→ **TASK BRIEF**
The answer is the number of lines in the data that contain the word "Hindep"; give it alone.

-- INFORMATION GIVEN follows --

(** X4.  A load replaces whatever was there: the value it returns and
    the handles it leaves never depend on the globals it started from.  On
    a path that is not null the same holds of the progress fraction, so
    that unloading first changes nothing; on a null path the call returns
    before it stores a fraction, which stays what it was. *)
Theorem loadModel_replaces_state path nThreads st1 st2 :
  g_is_generating st1 = g_is_generating st2 →
  g_cancel_generation st1 = g_cancel_generation st2 →
  let r1 := loadModel path nThreads st1 in
  let r2 := loadModel path nThreads st2 in
  r1.1.1 = r2.1.1
  ∧ g_model r1.1.2 = g_model r2.1.2
  ∧ g_ctx r1.1.2 = g_ctx r2.1.2
  ∧ (path ≠ None →
     r1.1 = r2.1
     ∧ (loadModel path nThreads (unloadModel st1).1).1 = r1.1)
  ∧ (path = None →
     r1.1.1 = false ∧ getLoadProgress r1.1.2 = getLoadProgress st1).
Proof.
  assert (∀ p (sta stb : engine L),
    g_is_generating sta = g_is_generating stb →
    g_cancel_generation sta = g_cancel_generation stb →
    (loadModel (Some p) nThreads sta).1 = (loadModel (Some p) nThreads stb).1)
    as Hindep.
  { intros p [ma ca ga fa pa] [mb cb gb fb pb]; simpl. intros -> ->.
    unfold loadModel, release_handles; simpl.
    destruct (llama_model_load_from_file L p) as [reports [m|]];
      rewrite !progress_reports_fold; simpl; [|done].
    by destruct (llama_init_from_model L m _). }
  intros Hgen Hcancel. destruct path as [p|]; simpl.
  - rewrite (Hindep p st1 st2 Hgen Hcancel). split_and!; try done.
    intros _. split; [done|]. by apply Hindep.
  - unfold loadModel.
    destruct (release_handles st1) as [st1' ev1] eqn:Hrel1.
    destruct (release_handles st2) as [st2' ev2] eqn:Hrel2.
    replace st1' with (release_handles st1).1 by by rewrite Hrel1.
    replace st2' with (release_handles st2).1 by by rewrite Hrel2.
    by split_and!.
Qed.

(** X5.  Between calls the two handles are both present or both absent,
    and whenever a model is loaded the progress fraction reads 1. *)
Theorem reachable_consistent st :
  reachable st →
  (g_model st = None ↔ g_ctx st = None)
  ∧ (isModelLoaded st = true → getLoadProgress st = 1%Q).
Proof.
  unfold isModelLoaded, getLoadProgress.
  induction 1 as [|path nThreads st _ IH|st _ IH|st _ IH
                  |a h st txt st' evs _ IH Hrun
                  |a h st txt st' evs _ IH Hrun].
  - done.
  - destruct (loadModel_cases path nThreads st)
      as [(_ & -> & ->)|(_ & [m ->] & [c ->] & ->)]; by split.
  - done.
  - done.
  - pose proof (generate_result a h st) as Hres. rewrite Hrun in Hres.
    destruct Hres as (_ & Hnot & Hloaded & Hm & Hp).
    unfold isModelLoaded in *. rewrite Hm, Hp.
    destruct (g_model st) as [m|]; [|by rewrite Hnot].
    rewrite Hm in Hloaded. destruct IH as [IH1 IH2].
    by destruct (g_ctx st') as [c'|], (g_ctx st) as [c|].
  - pose proof (generateStreaming_result a h st) as Hres. rewrite Hrun in Hres.
    destruct Hres as (_ & Hnot & Hloaded & Hm & Hp).
    unfold isModelLoaded in *. rewrite Hm, Hp.
    destruct (g_model st) as [m|]; [|by rewrite Hnot].
    rewrite Hm in Hloaded. destruct IH as [IH1 IH2].
    by destruct (g_ctx st') as [c'|], (g_ctx st) as [c|].
Qed.

(** X6.  A generation request neither loads nor unloads: the model
    handle, [isModelLoaded()] and [getLoadProgress()] are after the call what
    they were before it. *)
Theorem generation_keeps_model a h st txt st' evs :
  generate a h st = Some (txt, st', evs)
  ∨ generateStreaming a h st = Some (txt, st', evs) →
  g_model st' = g_model st
  ∧ isModelLoaded st' = isModelLoaded st
  ∧ getLoadProgress st' = getLoadProgress st.
Proof.
  intros [Hrun|Hrun].
  - pose proof (generate_result a h st) as Hres. rewrite Hrun in Hres.
    by destruct Hres as (_ & _ & ? & ? & ?).
  - pose proof (generateStreaming_result a h st) as Hres.
    rewrite Hrun in Hres. by destruct Hres as (_ & _ & ? & ? & ?).
Qed.

End LifecycleMore.

(** ** Stop strings in [generate] *)

Section StopStringMore.

Lemma substr0_drop (s : string) (n : nat) :
  String.substring 0 n s +:+ StdString.drop n s = s.
Proof.
  revert s. induction n as [|n IH]; intros [|c s];
    cbn [String.substring StdString.drop]; try done.
  by rewrite string_app_cons, IH.
Qed.

Lemma substring_app_length (pre x : string) :
  String.substring 0 (String.length pre) (pre +:+ x) = pre.
Proof.
  induction pre as [|c pre IH].
  - by destruct x.
  - rewrite string_app_cons. cbn [String.length String.substring].
    by rewrite IH.
Qed.

Lemma drop_app_last (pre x : string) :
  pre ≠ EmptyString →
  ∃ c, StdString.drop (String.length pre - 1) (pre +:+ x) = String c x.
Proof.
  induction pre as [|c pre IH]; [done|]. intros _.
  destruct pre as [|c' pre].
  - by exists c.
  - destruct IH as [d Hd]; [done|]. exists d.
    rewrite string_app_cons. simpl in *. by rewrite Nat.sub_0_r in *.
Qed.

Lemma occurs_length (pat s : string) :
  StdString.occurs pat s → (String.length pat ≤ String.length s)%nat.
Proof. intros (pre & post & ->). rewrite !string_length_app. lia. Qed.

Lemma occurs_drop (pat s : string) (n : nat) :
  StdString.occurs pat (StdString.drop n s) → StdString.occurs pat s.
Proof.
  intros (pre & post & Heq). exists (String.substring 0 n s +:+ pre), post.
  by rewrite string_app_assoc, <- Heq, substr0_drop.
Qed.

(** A match of [find_at] is an occurrence. *)
Lemma find_at_occurs (pat s : string) (i0 j : nat) :
  StdString.find_at pat s i0 = Some j →
  StdString.occurs pat s ∧ (i0 ≤ j ≤ i0 + String.length s)%nat.
Proof.
  revert i0. induction s as [|c s IH]; intros i0; cbn [StdString.find_at].
  - destruct (String.prefix pat EmptyString) eqn:Hp; [|done].
    intros [= <-]. split; [by apply occurs_nil | simpl; lia].
  - destruct (String.prefix pat (String c s)) eqn:Hp.
    + intros [= <-]. split; [|simpl; lia].
      apply (proj2 (occurs_cons _ _ _)). by right.
    + intros [Hocc Hj]%IH. split; [|simpl; lia].
      apply (proj2 (occurs_cons _ _ _)). by left.
Qed.

Lemma find_occurs (s pat : string) (pos : Z) :
  StdString.length s < StdString.npos →
  StdString.find s pat pos ≠ StdString.npos → StdString.occurs pat s.
Proof.
  unfold StdString.find. intros Hlen.
  destruct (StdString.length s <? pos); [done|].
  destruct (StdString.find_at _ _ _) as [j|] eqn:Hfind; [|done].
  intros _. apply find_at_occurs in Hfind as [Hocc _].
  by apply occurs_drop in Hocc.
Qed.

(** The offset [rfind_at] returns is one at which the pattern starts. *)
Lemma rfind_at_start (pat s : string) (i0 j : nat) :
  StdString.rfind_at pat s i0 = Some j →
  ∃ k, j = (i0 + k)%nat
       ∧ String.prefix pat (StdString.drop k s) = true.
Proof.
  revert i0. induction s as [|c s IH]; intros i0; cbn [StdString.rfind_at].
  - destruct (String.prefix pat EmptyString) eqn:Hp; [|done].
    intros [= <-]. exists 0%nat. split; [lia | done].
  - destruct (StdString.rfind_at pat s (S i0)) as [j'|] eqn:Hr.
    + intros [= <-]. destruct (IH _ Hr) as (k & -> & Hk).
      exists (S k). split; [lia | done].
    + destruct (String.prefix pat (String c s)) eqn:Hp; [|done].
      intros [= <-]. exists 0%nat. split; [lia | done].
Qed.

-- INFORMATION GIVEN concluded --

→ **YOUR RESPONSE**
3